Complex Dissociative Disorders
When any one or more of the five types of dissociative experiences – depersonalisation, derealisation, amnesia, identity confusion, identity alteration – occur as continuing and/or repeated episodes, i.e. becomes chronic, you may meet diagnostic criteria for a dissociative disorder. Strictly speaking, for a dissociative disorder to be diagnosed, episodes of dissociation must be interfering with your work, social, home, family or student life and for many people this is the case. However, some people who are actually very distressed by repeated dissociative episodes, hide this extremely well – (indeed some aspects of dissociation help them to do this) – and they appear highly functional.
There are several dissociative disorders, including Depersonalisation/Derealisation Disorder, Dissociative Amnesia (with or without Fugue), Dissociative Disorder Not Otherwise Specified (DDNOS), Other Specified Dissociative Disorders (OSDD), Dissociative Identity Disorder (DID) aka Multiple Personality Disorder (MPD) and the dissociative (conversion) disorders of sensation or movement. There are also many other mental health or psychological conditions which are not classed as dissociative disorders but nonetheless have significant dissociative features. Notably, these include complex post-traumatic stress disorder and borderline personality disorder, However, First Person Plural’s primary focus is on the two most complex of dissociative disorders namely Dissociative Identity Disorder (DID) / Multiple Personality Disorder (MPD) and the DID-like Type 1 Dissociative Disorder Not Otherwise Specified (DDNOS) and Other Specified Dissociative Disorder (OSDD).
Dissociative Identity Disorder / Multiple Personality Disorder
These are two names for the same condition and despite the phrase ‘personality disorder’ appearing in one of the names it is not and never has been classified as a personality disorder. First Person Plural’s preferred term is Dissociative Identity Disorder (DID) as this is the more up-to-date and accurate descriptor.
DID is the most complex of the dissociative disorders. It involves all five of the types of dissociation outlined above, often also symptoms which fall into the conversion type of dissociation, and commonly a range of non-dissociative symptoms. Identity Alteration and Amnesia are usually severe, with Depersonalisation and Derealisation also being present at a moderate to severe level, episodes of Identity Confusion also occur.
Dissociative Disorder Not Otherwise Specified (Type 1) / Other Specified Dissociative Disorders (Type 1)
The other type of complex dissociative disorder which First Person Plural focuses on is known as Type 1 Dissociative Disorder Not Otherwise Specified (DDNOS) or Type 1 Other Specified Dissociative Disorder (OSDD). There are other types of DDNOS or OSDD but Type 1 is DID-like and all references to DDNOS or OSDD on this website refer only to Type 1, unless indicated otherwise.

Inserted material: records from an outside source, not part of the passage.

(** * HIGGS_train: a shallow embedding of the Keras training notebook

    The notebook [keras/HIGGS_train.ipynb] is a linear script: it fetches the
    HIGGS dataset if it is missing, reads features and targets, builds a
    shallow and a deep dense network, compiles them, splits the data, fits a
    [StandardScaler] on the training part, pickles it, and trains and saves
    both networks.

    The code cells are embedded as computations in a state-and-exception
    monad over the file system, the heap of Keras model objects and the
    trace of library calls.  Library routines that the notebook only calls
    (scikit-learn, Keras, h5py, the shell) are modelled at the level their
    documentation fixes; what it does not fix (the shuffling permutation of
    the seeded generator, the effect of the [wget] command, failures of the
    environment) is a parameter of the development.

    Numbers are idealised: array entries are real numbers, so rounding of
    the binary floating-point arithmetic is not part of the model. *)

From Stdlib Require Import Reals Lra Lia ZArith QArith Qround List String Permutation.
From stdpp Require Import gmap strings list.

Open Scope string_scope.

People with DDNOS almost meet diagnostic criteria for DID except that their experience of being multiple selves has not or cannot be observed by others and/or they do not have severe amnesia. In 2013, a new fifth edition of the Diagnostic and Statistical Manual (DSMv) was published. This removed the DDNOS label and changed some diagnostic criteria for DID. Both DSMiv and DSMv terminology remain in common usage. People whose experience of being multiple selves is subjective or has not yet been seen by others, and they have severe amnesia would, using DSMiv, be diagnosed with DDNOS, but, using DSMv, they meet the revised criteria for DID. Those whose experience of multiple selves is either subjective or objective but they do not have severe amnesia for the present or recent past would, in DSMiv, be DDNOS, and in DSMv they would be considered OSDD.
People who have DDNOS/OSDD usually experience several of the five types of dissociation described above. These may be at a less severe or less frequent level than those who have DID but DDNOS/OSDD are complex dissociative disorders, which can be as difficult to live with as DID. As with DID, there can be a myriad of both conversion type dissociative symptoms and co-existing non-dissociative problems.